## AIM OF THE TASK
As soon as the line containing "Section parse." appears in the material below, start returning lines exactly, and end with the line containing "COORD_MIGRATE_TASK => unless_empty".
◇ ◇ ◇
(* ===== verification/RecoveryKeys.v ===== *)
(** * Keys of the coordination store as the recovery manager reads them

    src/datasystem/coordinator/topology_recovery_manager.cpp: every request names
    a physical key; [ParseKey] finds the cluster, the table and the key below the
    table, and refuses a key no component writes.  A key of a table of a cluster
    parses to that cluster, table and relative key. *)

From S2P Require Import Prelude Ordered HostPort KeyHelper TopologyTaskJanitor JanitorClaims.

Inductive TopologyCoordinationKeyKind :=
  | COORD_TOPOLOGY | COORD_MIGRATE_TASK | COORD_DELETE_TASK | COORD_NOTIFY | COORD_PROBE | COORD_MEMBERSHIP | COORD_UB_HEALTH
  | COORD_SCALE_IN_METADATA_DONE | COORD_EVICTION_POLICY_ROLLOUT.
#[global] Instance TopologyCoordinationKeyKind_eq_dec : EqDecision TopologyCoordinationKeyKind.
Proof. solve_decision. Defined.

Record ParsedTopologyCoordinationKey := {
  pk_clusterName : string; pk_kind : TopologyCoordinationKeyKind; pk_relativeKey : string
}.

Definition MAX_ENCODED_SCALE_IN_SOURCE_SIZE : nat := 256.
Definition PHYSICAL_ROOT : string := "/datasystem/".
Definition EVICTION_POLICY_ROLLOUT_KEY : string := "eviction-policy-rollout".

Definition ValidateScaleInMetadataDoneKey (relative : string) : res unit :=
  match find_char "/" relative with
  | None => Err K_INVALID
  | Some epochEnd =>
      match find_from "/" (epochEnd + 1) relative with
      | None => Err K_INVALID
      | Some sourceEnd =>
          _ ← check ((1 <? epochEnd)%nat && (epochEnd + 1 <? sourceEnd)%nat) K_INVALID;
          let epochText := substr 1 (epochEnd - 1) relative in
          _ ← check (bool_decide (String.get 0 relative = Some "e"%char) && has_value (positive_epoch epochText) &&
                     ((String.length epochText =? 1)%nat || negb (bool_decide (String.get 0 epochText = Some "0"%char)))) K_INVALID;
          let encodedSource := substr (epochEnd + 1) (sourceEnd - epochEnd - 1) relative in
          _ ← check ((String.length encodedSource <=? MAX_ENCODED_SCALE_IN_SOURCE_SIZE)%nat &&
                     (String.length encodedSource mod 2 =? 0)%nat && all_chars IsLowerHex encodedSource) K_INVALID;
          _ ← TaskKey (substr_from (sourceEnd + 1) relative);
          Ok tt
      end
  end.

(** The tables of a cluster in the order they are tried. *)
Definition keyspace_tables (keys : TopologyKeyHelper) : list (string * TopologyCoordinationKeyKind) :=
  [(topologyTable_ keys, COORD_TOPOLOGY); (migrateTaskTable_ keys, COORD_MIGRATE_TASK);
   (deleteTaskTable_ keys, COORD_DELETE_TASK); (notifyTable_ keys, COORD_NOTIFY); (probeTable_ keys, COORD_PROBE);
   (membershipTable_ keys, COORD_MEMBERSHIP); (ubHealthTable_ keys, COORD_UB_HEALTH);
   (scaleInMetadataDoneTable_ keys, COORD_SCALE_IN_METADATA_DONE); (rolloutTable_ keys, COORD_EVICTION_POLICY_ROLLOUT)].

Section parse.
Context `{RE2}.

Definition ValidateRelativeKey (kind : TopologyCoordinationKeyKind) (relative : string) : res unit :=
  let unless_empty (r : res unit) := if bool_decide (relative = EmptyString) then Ok tt else r in
  match kind with
  | COORD_TOPOLOGY => check (bool_decide (relative = EmptyString)) K_INVALID
  | COORD_MIGRATE_TASK => unless_empty (_ ← TaskKey relative; check (String.prefix "m-" relative) K_INVALID)
  | COORD_DELETE_TASK => unless_empty (_ ← TaskKey relative; check (String.prefix "d-" relative) K_INVALID)
  | COORD_NOTIFY => unless_empty (_ ← NotifyKey relative; Ok tt)
  | COORD_PROBE => unless_empty (_ ← ProbeKey relative; Ok tt)
  | COORD_MEMBERSHIP => unless_empty (_ ← MembershipKey relative; Ok tt)
  | COORD_UB_HEALTH => unless_empty (_ ← UbHealthKey relative; Ok tt)
  | COORD_SCALE_IN_METADATA_DONE => unless_empty (ValidateScaleInMetadataDoneKey relative)
  | COORD_EVICTION_POLICY_ROLLOUT => check (bool_decide (relative = EVICTION_POLICY_ROLLOUT_KEY)) K_INVALID
  end.

Fixpoint match_tables (name physicalKey : string) (tables : list (string * TopologyCoordinationKeyKind))
    : res (option ParsedTopologyCoordinationKey) :=
  match tables with
  | [] => Ok None
  | (table, kind) :: tables =>
      if bool_decide (physicalKey = table) then Err K_INVALID
      else
        let prefix := table +:+ "/" in
        if negb (String.prefix prefix physicalKey) then match_tables name physicalKey tables
        else
          let relative := substr_from (String.length prefix) physicalKey in
          _ ← ValidateRelativeKey kind relative;
          Ok (Some {| pk_clusterName := name; pk_kind := kind; pk_relativeKey := relative |})
  end.

Definition MatchKeyspace (keys : TopologyKeyHelper) (physicalKey : string) : res (option ParsedTopologyCoordinationKey) :=
  match_tables (clusterName_ keys) physicalKey (keyspace_tables keys).

Definition ParseKey (physicalKey : string) : res ParsedTopologyCoordinationKey :=
  _ ← check (String.prefix PHYSICAL_ROOT physicalKey) K_INVALID;
  let suffix := substr_from (String.length PHYSICAL_ROOT) physicalKey in
  keys ← Create EmptyString;
  matched ← MatchKeyspace keys physicalKey;
  match matched with
  | Some parsed => Ok parsed
  | None =>
      match find_char "/" suffix with
      | None => Err K_INVALID
      | Some separator =>
          keys ← Create (substr 0 separator suffix);
          matched ← MatchKeyspace keys physicalKey;
          match matched with Some parsed => Ok parsed | None => Err K_INVALID end
      end
  end.
End parse.

(** ** Round trip *)

(** The table of a kind. *)
Definition table_of (kind : TopologyCoordinationKeyKind) (keys : TopologyKeyHelper) : string :=
  match kind with
  | COORD_TOPOLOGY => topologyTable_ keys
  | COORD_MIGRATE_TASK => migrateTaskTable_ keys
  | COORD_DELETE_TASK => deleteTaskTable_ keys
  | COORD_NOTIFY => notifyTable_ keys
  | COORD_PROBE => probeTable_ keys
  | COORD_MEMBERSHIP => membershipTable_ keys
  | COORD_UB_HEALTH => ubHealthTable_ keys
  | COORD_SCALE_IN_METADATA_DONE => scaleInMetadataDoneTable_ keys
  | COORD_EVICTION_POLICY_ROLLOUT => rolloutTable_ keys
  end.

(** The path of the table below the root of the cluster. *)
Definition table_tail (kind : TopologyCoordinationKeyKind) : list string :=
  match kind with
  | COORD_TOPOLOGY => ["topology"]
  | COORD_MIGRATE_TASK => ["tasks"; "migrate"]
  | COORD_DELETE_TASK => ["tasks"; "delete"]
  | COORD_NOTIFY => ["notify"]
  | COORD_PROBE => ["probe"]
  | COORD_MEMBERSHIP => ["cluster"]
  | COORD_UB_HEALTH => ["ub_health"]
  | COORD_SCALE_IN_METADATA_DONE => ["scale-in-metadata-done"]
  | COORD_EVICTION_POLICY_ROLLOUT => ["control"]
  end%string.

Lemma table_path name kind : table_of kind (new_TopologyKeyHelper name) = path (root_segments name ++ table_tail kind).
Proof.
  unfold new_TopologyKeyHelper, root_segments. case_bool_decide; destruct kind; try done; cbn; by rewrite !str_app_assoc.
Qed.

Lemma tail_free kind : Forall slash_free (table_tail kind).
Proof. destruct kind; repeat constructor; unfold slash_free; rewrite list_elem_of_In; cbn; intuition discriminate. Qed.

Lemma root_free name : usable_name name -> Forall slash_free (root_segments name).
Proof.
  intros Hn. unfold root_segments. assert (Hd : slash_free "datasystem").
  { unfold slash_free. rewrite list_elem_of_In. cbn. intuition discriminate. }
  case_bool_decide; repeat constructor; try done. destruct Hn as [->|Hn]; [done|]. by apply valid_name_slash_free.
Qed.

Lemma split_path l : Forall slash_free l -> l <> [] -> split_slash (path l) = EmptyString :: l.
Proof.
  intros Hl Hne. destruct (exists_last Hne) as (l' & x & ->). apply Forall_app in Hl as [Hl Hx]. inversion Hx as [|?? Hx' _]; subst.
  assert (path (l' ++ [x]) = path l' +:+ "/" +:+ x) as ->.
  { clear. induction l' as [|y l' IH]; [cbn; by rewrite str_app_nil|]. cbn [app path foldr]. fold (path (l' ++ [x])).
    rewrite IH. fold (path l'). by rewrite !str_app_assoc. }
  rewrite split_path_segs, split_slash_free by done. done.
Qed.

Definition all_kinds : list TopologyCoordinationKeyKind :=
  [COORD_TOPOLOGY; COORD_MIGRATE_TASK; COORD_DELETE_TASK; COORD_NOTIFY; COORD_PROBE; COORD_MEMBERSHIP; COORD_UB_HEALTH;
   COORD_SCALE_IN_METADATA_DONE; COORD_EVICTION_POLICY_ROLLOUT].

Lemma keyspace_tables_kinds keys : keyspace_tables keys = (fun kind => (table_of kind keys, kind)) <$> all_kinds.
Proof. done. Qed.

Lemma tails_differ kind kind' a b : table_tail kind ++ a = table_tail kind' ++ b -> kind = kind'.
Proof. by destruct kind, kind'; intros [=]. Qed.

Lemma tail_reserved kind : exists x rest, table_tail kind = x :: rest /\ x ∈ RESERVED_CLUSTER_NAMES.
Proof. destruct kind; do 2 eexists; (split; [reflexivity|]); apply list_elem_of_In; cbn; tauto. Qed.

Section roundtrip.
Context `{RE2}.

(** The segments of a key below the table of a kind. *)
Lemma split_key name kind relative : usable_name name ->
  split_slash (table_of kind (new_TopologyKeyHelper name) +:+ "/" +:+ relative) =
  EmptyString :: (root_segments name ++ table_tail kind) ++ split_slash relative.
Proof.
  intros Hn. rewrite table_path. apply split_path_segs, Forall_app. split; [by apply root_free|apply tail_free].
Qed.

Lemma split_table name kind : usable_name name ->
  split_slash (table_of kind (new_TopologyKeyHelper name)) = EmptyString :: root_segments name ++ table_tail kind.
Proof.
  intros Hn. rewrite table_path. apply split_path; [apply Forall_app; split; [by apply root_free|apply tail_free]|].
  unfold root_segments. by case_bool_decide.
Qed.

(** A table that is neither the key nor above it is passed over. *)
Lemma match_skip name physicalKey table kind tables : physicalKey <> table -> (forall rest, physicalKey <> table +:+ "/" +:+ rest) ->
  match_tables name physicalKey ((table, kind) :: tables) = match_tables name physicalKey tables.
Proof.
  intros H1 H2. cbn [match_tables]. rewrite bool_decide_false by done.
  destruct (String.prefix (table +:+ "/") physicalKey) eqn:E; [|done].
  apply prefix_split in E as (rest & E). rewrite str_app_assoc in E. by apply H2 in E.
Qed.

Lemma match_own name kind relative kinds : usable_name name -> kind ∈ kinds -> ValidateRelativeKey kind relative = Ok tt ->
  let keys := new_TopologyKeyHelper name in
  match_tables name (table_of kind keys +:+ "/" +:+ relative) ((fun kind => (table_of kind keys, kind)) <$> kinds) =
  Ok (Some {| pk_clusterName := name; pk_kind := kind; pk_relativeKey := relative |}).
Proof.
  intros Hn Hin Hv keys. induction kinds as [|kind' kinds IH]; [by apply elem_of_nil in Hin|]. cbn [fmap list_fmap].
  destruct (decide (kind' = kind)) as [->|Hne].
  - cbn [match_tables]. rewrite bool_decide_false.
    + rewrite <-str_app_assoc, prefix_app, substr_from_app. cbn [negb]. by rewrite Hv.
    + intros E%(f_equal String.length). rewrite !str_length_app in E. cbn in E. lia.
  - apply elem_of_cons in Hin as [->|Hin]; [done|]. rewrite match_skip; [by apply IH| |].
    + intros E%(f_equal split_slash). subst keys. rewrite split_key, split_table in E by done. injection E as E.
      rewrite <-app_assoc in E. apply app_inv_head in E. rewrite <-(app_nil_r (table_tail kind')) in E. by apply tails_differ in E.
    + intros rest E%(f_equal split_slash). subst keys. rewrite !split_key in E by done. injection E as E.
      rewrite <-!app_assoc in E. apply app_inv_head, tails_differ in E. by subst.
Qed.

Lemma match_other name kind relative kinds : usable_name name -> name <> EmptyString ->
  match_tables EmptyString (table_of kind (new_TopologyKeyHelper name) +:+ "/" +:+ relative)
    ((fun kind => (table_of kind (new_TopologyKeyHelper EmptyString), kind)) <$> kinds) = Ok None.
Proof.
  intros Hn Hne. assert (Hu : usable_name EmptyString) by by left.
  assert (Hno : forall kind' a b, root_segments name ++ a = root_segments EmptyString ++ table_tail kind' ++ b -> False).
  { intros kind' a b E. unfold root_segments in E. rewrite bool_decide_false, bool_decide_true in E by done.
    destruct (tail_reserved kind') as (x & l & Ht & Hr). rewrite Ht in E. cbn in E. injection E as -> _.
    destruct Hn as [->|Hn]; [done|]. by apply valid_name_slash_free in Hn as (_ & Hn & _). }
  induction kinds as [|kind' kinds IH]; [done|]. cbn [fmap list_fmap]. rewrite match_skip; [done| |].
  - intros E%(f_equal split_slash). rewrite split_key, split_table in E by done. injection E as E.
    rewrite <-app_assoc in E. rewrite <-(app_nil_r (table_tail kind')) in E. by apply Hno in E.
  - intros rest E%(f_equal split_slash). rewrite !split_key in E by done. injection E as E.
    rewrite <-!app_assoc in E. by apply Hno in E.
Qed.

Lemma find_slash name rest : slash_free name -> find_char "/" (name +:+ "/" +:+ rest) = Some (String.length name).
Proof.
  induction name as [|x name IH]; intros Hf; [done|]. unfold slash_free in *. cbn in Hf. apply not_elem_of_cons in Hf as [Hx Hf].
  rewrite append_String. cbn [find_char]. rewrite decide_False by congruence. by rewrite IH.
Qed.

(** C25: Every key below a table of a cluster, with a relative key the table admits,
    parses to that cluster, that table and that relative key: no two clusters and
    no two tables share a key. *)
Theorem parse_key_roundtrip name keys kind relative : Create name = Ok keys -> ValidateRelativeKey kind relative = Ok tt ->
  ParseKey (table_of kind keys +:+ "/" +:+ relative) =
  Ok {| pk_clusterName := name; pk_kind := kind; pk_relativeKey := relative |}.
Proof.
  intros Hc Hv.
  assert (usable_name name /\ keys = new_TopologyKeyHelper name) as [Hn ->].
  { unfold Create in Hc. destruct (negb _ && negb _) eqn:E; [done|]. injection Hc as <-. split; [|done].
    apply andb_false_iff in E as [E|E]; apply negb_false_iff in E; [left; by apply bool_decide_eq_true in E|by right]. }
  unfold ParseKey, MatchKeyspace. change (Create EmptyString) with (Ok (new_TopologyKeyHelper EmptyString)).
  assert (Hb : forall {A B} (a : A) (f : A -> res B), (Ok a ≫= f) = f a) by done. rewrite Hb.
  rewrite keyspace_tables_kinds. change (clusterName_ (new_TopologyKeyHelper EmptyString)) with EmptyString.
  assert (Hall : kind ∈ all_kinds) by (destruct kind; apply list_elem_of_In; cbn; tauto).
  destruct (decide (name = EmptyString)) as [->|Hne].
  - assert (String.prefix PHYSICAL_ROOT (table_of kind (new_TopologyKeyHelper "") +:+ "/" +:+ relative) = true) as -> by by destruct kind.
    change (check true K_INVALID) with (Ok tt). rewrite Hb, (match_own EmptyString kind relative all_kinds), Hb by done. done.
  - assert (Hsuf : exists tail, table_of kind (new_TopologyKeyHelper name) +:+ "/" +:+ relative = PHYSICAL_ROOT +:+ name +:+ "/" +:+ tail).
    { exists (substr_from 1 (path (table_tail kind)) +:+ "/" +:+ relative). unfold new_TopologyKeyHelper.
      rewrite bool_decide_false by done. by destruct kind; cbn; rewrite !str_app_assoc. }
    pose proof (match_other name kind relative all_kinds Hn Hne) as Ho. pose proof (match_own name kind relative all_kinds Hn Hall Hv) as Hm.
    cbv zeta in Hm. destruct Hsuf as [tail Hk]. rewrite Hk in *. rewrite prefix_app, substr_from_app. change (check true K_INVALID) with (Ok tt).
    assert (Hfree : slash_free name) by (destruct Hn as [->|Hn]; [done|by apply valid_name_slash_free]).
    rewrite Hb, Ho, Hb, find_slash by done. unfold substr. rewrite substring_app_l, Hc, Hb, keyspace_tables_kinds.
    change (clusterName_ (new_TopologyKeyHelper name)) with name. by rewrite Hm.
Qed.
End roundtrip.

Lemma parse_key_roundtrip_witness : exists keys, Create "a" = Ok keys /\
  @ParseKey ReferenceEngine.engine (table_of COORD_MEMBERSHIP keys +:+ "/" +:+ "10.0.0.1:31501") =
  Ok {| pk_clusterName := "a"; pk_kind := COORD_MEMBERSHIP; pk_relativeKey := "10.0.0.1:31501" |}.
Proof. exists (new_TopologyKeyHelper "a"). split; [reflexivity|]. apply parse_key_roundtrip; vm_compute; reflexivity. Defined.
◇ ◇ ◇
## RESPONSE
Section parse.
Context `{RE2}.

Definition ValidateRelativeKey (kind : TopologyCoordinationKeyKind) (relative : string) : res unit :=
  let unless_empty (r : res unit) := if bool_decide (relative = EmptyString) then Ok tt else r in
  match kind with
  | COORD_TOPOLOGY => check (bool_decide (relative = EmptyString)) K_INVALID
  | COORD_MIGRATE_TASK => unless_empty (_ ← TaskKey relative; check (String.prefix "m-" relative) K_INVALID)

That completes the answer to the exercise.